(** C7 on the form with all three editors holding [{oops}], which is
    not JSON: the empty object for [tags], the text itself for the array
    parameter. *)
Lemma json_fallback_is_for_tags_only_witness :
  let doc := Utils.mkDocument None None None
               (Some [Utils.mkInput (js "subnets") (js "{oops}");
                      Utils.mkInput (js "settings") (js "{oops}");
                      Utils.mkInput (js "tags") (js "{oops}")]) in
  Utils.collectParameters (fun _ => None) doc !! js "tags" = Some (VObject []) /\
  Utils.collectParameters (fun _ => None) doc !! js "subnets" = Some (VString (js "{oops}")).
Proof.
  intros doc.
  destruct (json_fallback_is_for_tags_only (fun _ => None)) as (_ & Htags & Hother & _).
  split.
  - apply (Htags (js "{oops}")). right. right. reflexivity.
  - apply (Hother (js "{oops}")).
Defined.

(** ** Monitoring (C8) *)

Section MonitorFacts.
Import Deployments Spec.

Variable templateName : JsString.

Lemma checks_emit (ns : list Notice) (m : Monitor) :
  checks (emit ns m) = checks m + length (List.filter isFetchStatus ns).
Proof. unfold checks, emit. simpl. by rewrite List.filter_app, length_app. Qed.

Lemma warnings_emit (ns : list Notice) (m : Monitor) :
  warnings (emit ns m) = warnings m + length (List.filter isWarning ns).
Proof. unfold warnings, emit. simpl. by rewrite List.filter_app, length_app. Qed.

***

* **Exercise aim**
In the listing above, the line containing "Section MonitorFacts." and all lines after it are to be restated word for word.

* **Result**
Section MonitorFacts.
Import Deployments Spec.

Variable templateName : JsString.

Lemma checks_emit (ns : list Notice) (m : Monitor) :
  checks (emit ns m) = checks m + length (List.filter isFetchStatus ns).
Proof. unfold checks, emit. simpl. by rewrite List.filter_app, length_app. Qed.

Lemma warnings_emit (ns : list Notice) (m : Monitor) :
  warnings (emit ns m) = warnings m + length (List.filter isWarning ns).
Proof. unfold warnings, emit. simpl. by rewrite List.filter_app, length_app. Qed.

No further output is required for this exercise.